A legislação atual, de 1971, só permite a aquisição em caso de estrangeiros residentes no Brasil, empresas já autorizadas a funcionar no país ou empresas brasileiras cuja maior parte do capital social pertença a estrangeiro.
A proposta aprovada no Senado diminui as exigências, contemplando pessoas físicas e empresas estabelecidas fora do território nacional, mesmo sem sede no Brasil. O aval para negociação caberá ao Conselho de Defesa Nacional (CDN).
A votação no Senado foi simbólica. Antes da análise, uma proposta do PT para retirar o projeto da pauta foi rejeitada por 35 votos a 20.
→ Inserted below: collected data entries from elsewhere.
(* ===== verification/Upload.v ===== *)
(** * Uploaded files

    src/include/netcore/upload_file.hpp over a small POSIX file system: names lead
    to inodes, a stream writes to the inode it opened.  [can_open] says which
    paths std::ofstream can create or append to.  UploadMove.v has copy_to, move_to
    and the creation of directories. *)

From Stdlib Require Import ZArith Lia.
From stdpp Require Import base numbers list gmap.
From S2P Require Import Prelude.

(** ** The file system *)

Record filesystem := mk_fs {
  names : gmap bytes nat;
  inodes : gmap nat bytes;
  next_inode : nat
}.

Definition empty_fs : filesystem := mk_fs ∅ ∅ 0.

(** the content a path leads to *)
Definition read_file (fs : filesystem) (path : bytes) : option bytes :=
  i ← names fs !! path; inodes fs !! i.

(** opening for appending *)
Definition fs_open (path : bytes) (fs : filesystem) : filesystem * nat :=
  match names fs !! path with
  | Some i => (fs, i)
  | None =>
      (mk_fs (<[path := next_inode fs]> (names fs)) (<[next_inode fs := []]> (inodes fs)) (S (next_inode fs)),
       next_inode fs)
  end.
Definition fs_append (i : nat) (data : bytes) (fs : filesystem) : filesystem :=
  mk_fs (names fs) (<[i := default [] (inodes fs !! i) ++ data]> (inodes fs)) (next_inode fs).

(** rename(2): the new name takes over the inode; it fails if the old name is unknown *)
Definition fs_rename (old new : bytes) (fs : filesystem) : filesystem * bool :=
  match names fs !! old with
  | None => (fs, false)
  | Some i => (mk_fs (<[new := i]> (delete old (names fs))) (inodes fs) (next_inode fs), true)
  end.
Definition fs_remove (path : bytes) (fs : filesystem) : filesystem * bool :=
  match names fs !! path with
  | None => (fs, false)
  | Some _ => (mk_fs (delete path (names fs)) (inodes fs) (next_inode fs), true)
  end.

(** ** upload_file *)

(** [file_] is the open stream's inode, [failed_] its failbit *)
Record upload_file := mk_file {
  file_path_ : bytes;
  file_ : option nat;
  failed_ : bool;
  file_size_ : Z
}.

Definition new_file : upload_file := mk_file [] None false 0.

Section operations.
Context (can_open : bytes -> bool).

(** open: it reports whether a stream is open *)
Definition open (file_name : bytes) (fs : filesystem) (f : upload_file) : filesystem * upload_file * bool :=
  match file_ f with
  | Some i => (fs, mk_file file_name (Some i) true (file_size_ f), true)
  | None =>
      if can_open file_name then
        let '(fs, i) := fs_open file_name fs in
        (fs, mk_file file_name (Some i) false (file_size_ f), true)
      else (fs, mk_file (file_path_ f) None true (file_size_ f), false)
  end.
End operations.

Definition write (data : bytes) (fs : filesystem) (f : upload_file) : filesystem * upload_file :=
  let size := wrap64 (file_size_ f + Z.of_nat (length data)) in
  match file_ f with
  | Some i =>
      if failed_ f then (fs, mk_file (file_path_ f) (file_ f) true size)
      else (fs_append i data fs, mk_file (file_path_ f) (file_ f) false size)
  | None => (fs, mk_file (file_path_ f) None true size)
  end.

Definition close (f : upload_file) : upload_file :=
  match file_ f with
  | Some _ => mk_file (file_path_ f) None (failed_ f) (file_size_ f)
  | None => mk_file (file_path_ f) None true (file_size_ f)
  end.

Definition rename_file (new_file_name : bytes) (fs : filesystem) (f : upload_file) : filesystem * upload_file :=
  let '(fs, ok) := fs_rename (file_path_ f) new_file_name fs in
  (fs, if ok then mk_file new_file_name (file_ f) (failed_ f) (file_size_ f) else f).

Definition remove (fs : filesystem) (f : upload_file) : filesystem * upload_file * bool :=
  let f := close f in
  let '(fs, flag) := fs_remove (file_path_ f) fs in
  (fs, mk_file [] (file_ f) (failed_ f) 0, flag).

Definition get_file_size (f : upload_file) : Z := file_size_ f.
Definition get_file_path (f : upload_file) : bytes := file_path_ f.
Definition is_open (f : upload_file) : bool := bool_decide (is_Some (file_ f)).

(** ** An upload *)

Fixpoint write_all (parts : list bytes) (fs : filesystem) (f : upload_file) : filesystem * upload_file :=
  match parts with
  | [] => (fs, f)
  | data :: parts => let '(fs, f) := write data fs f in write_all parts fs f
  end.

Lemma write_all_content parts fs f i old :
  file_ f = Some i -> failed_ f = false -> inodes fs !! i = Some old ->
  let '(fs', f') := write_all parts fs f in
  names fs' = names fs /\ inodes fs' !! i = Some (old ++ mjoin parts) /\
  file_ f' = Some i /\ failed_ f' = false /\ file_path_ f' = file_path_ f.
Proof.
  revert fs f old; induction parts as [|data parts IH]; intros fs f old Hf Hb Hi; cbn [write_all].
  { cbn. by rewrite app_nil_r. }
  unfold write. rewrite Hf, Hb.
  specialize (IH (fs_append i data fs)
    (mk_file (file_path_ f) (file_ f) false (wrap64 (file_size_ f + Z.of_nat (length data)))) (old ++ data) Hf eq_refl).
  rewrite Hf in IH. destruct (write_all parts _ _) as [fs' f']. cbn [mjoin list_join].
  rewrite app_assoc. apply IH. cbn. by rewrite lookup_insert_eq, Hi.
Qed.

(** a file opened under a new name, written in pieces, closed and renamed is
    found under the new name with all that was written *)
Lemma upload_content can_open tmp final parts fs :
  can_open tmp = true -> names fs !! tmp = None ->
  let '(fs, f, _) := open can_open tmp fs new_file in
  let '(fs, f) := write_all parts fs f in
  let '(fs, f) := rename_file final fs (close f) in
  read_file fs final = Some (mjoin parts) /\ file_path_ f = final /\ is_open f = false.
Proof.
  intros Hc Hn. unfold open. cbn [file_ new_file]. rewrite Hc. unfold fs_open. rewrite Hn.
  set (fs1 := mk_fs _ _ _).
  pose proof (write_all_content parts fs1 (mk_file tmp (Some (next_inode fs)) false 0) (next_inode fs) []
    eq_refl eq_refl (lookup_insert_eq _ _ _)) as H.
  cbn [file_size_ new_file]. destruct (write_all parts _ _) as [fs2 f2].
  destruct H as (Hnames & Hi & Hf & Hb & Hp). cbn in Hp. unfold close. rewrite Hf. unfold rename_file, fs_rename.
  cbn [file_path_]. rewrite Hp, Hnames. subst fs1. cbn [names]. rewrite lookup_insert_eq.
  unfold read_file. cbn. by rewrite lookup_insert_eq.
Qed.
"Somos o maior produtor de grãos do mundo, mas nós estamos vivendo inflação, picos inflacionários por falta de determinados produtos, em função da ocupação da terra somente para a produção de commodity. Imagine se a gente entregar 25% do nosso território para estrangeiros?", questionou o senador Rogério Carvalho (PT-SE), contrário ao projeto. "Nem estou falando da questão da soberania, que é outro debate. Eu estou falando de ter comida na mesa, da capacidade de fazermos da terra um instrumento de distribuição de riqueza neste país".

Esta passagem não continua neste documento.